Being the editor of Neighborhood Extra for only a few months since its founder and former editor Dennis Buckley retired in February, I didn’t have much time to get to know Ruth well. But I always looked forward to her emails and occasional phone calls that provided a glimpse of her candid, kind, generous, intelligent, thoughtful and independent nature.
She often made me smile as she beat herself up over what she saw as her lack of computer skills at age 86. “If this does not come through, email me and I’ll have a computer-savvy friend come over and send it by at least 5 p.m. Monday,” she once wrote. “I usually have trouble sending my column, so I am thrilled it somehow made its way through,” she wrote on another day.
That desire to do things right also led to rewrites – sometimes two or three times after she emailed her original version.
But Ruth’s writing made its way into the hearts and minds of her readers. In addition to writing her local columns, she wrote articles for several other publications and authored three books. She held a journalism degree from the University of Nebraska-Lincoln.
Buckley told me that Ruth first called him more than 15 years ago, back when the Neighborhood Extra offices were at the 66th and R streets center.
“She thought the Neighborhood Extra would be a good fit,” he said. “She was right. She had a very loyal following. As her husband’s health deteriorated, she found writing particularly therapeutic.
“She was a gem and will be missed.”
It’s still hard to grasp that the former congressman’s wife and Nebraska’s first lady, who openly overcame challenges with alcohol and smoking and survived an aneurysm and a stroke, is now gone.
I started reading Ruth’s columns regularly a few years ago after noticing that ReNae always looked for them – first thing – before reading anything else every Saturday morning. Ruth shared her personal journeys through her writing with an openness that I and many others found refreshing. Readers regularly shared positive comments about how her columns had struck a chord in their own lives.

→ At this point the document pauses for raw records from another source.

(** The text layer created by [renderPage_gotPage] receives its spans and
    its selection listeners; a page container that has left the page in the
    meantime is not in the map any more. *)
Definition fillTextLayer (e : Element) : Element :=
  match content e with
  | [PdfPage viewport _] => set_content [PdfPage viewport true] e
  | _ => e
  end.

(** Resumption when the text content arrived: the rest of the [try]
    block. *)
Definition renderPage_gotText (num : Z) (w : World) : World :=
  let w := update "pdfDisplayContainer" fillTextLayer w in
  let w := with_app (set_pageRendering false) w in
  let w :=
    match pageNumPending (app w) with
    | Some pending =>
        let w := renderPageAccurately pending w in
        with_app (set_pageNumPending None) w
    | None => w
    end in
  match dom w !! "pageInfoDisplay" with
  | None => w
  | Some _ =>
      match pdfDoc (app w) with
      | None => renderPage_catch (TypeError "numPages") w
      | Some doc =>
          update "pageInfoDisplay"
            (set_content [TextNode [Lit (js "Page "); Integer num;
                                    Lit (js " of "); Integer (numPages doc)]])
            w
      end
  end.

(** Resumption when one of the awaited promises was rejected. *)
Definition renderPage_rejected (e : JSError) (w : World) : World :=
  renderPage_catch e w.

(** *** Selecting text *)

Definition clearPDFSelection (w : World) : World :=
  let w := with_app (set_selectedText []) w in
  let w := update "textSelectionDisplay" (set_display DisplayNone) w in
  let w := log RemoveAllRanges w in
  toast (lit "Selection cleared") info w.

(** [handleSelection], the [mouseup] and [touchend] listener of the text
    layer: the timer is restarted. *)
Definition handleSelection (w : World) : World :=
  log (SetTimeout SelectionSettled 250) (log (ClearTimeout SelectionSettled) w).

Ruth’s candid spirit and heartfelt columns in Neighborhood Extra will be missed. Her passing will also be felt by the causes she passionately supported – the Gathering Place and Friends of Loren Eiseley (now called Loren Eiseley Society), both of which she co-founded; Nebraskans for Peace; Nebraskans Against the Death Penalty; the National Organization for Women; and many others.
My thoughts and prayers go out to Ruth’s family, daughters Anna, Marie and Amy, and her two granddaughters, Charlotte and Stella. A memorial service for Ruth is planned for 3 p.m. Friday, May 18, at Roper and Sons Chapel, 4300 O St. Condolences can be left online at Roperandsons.com.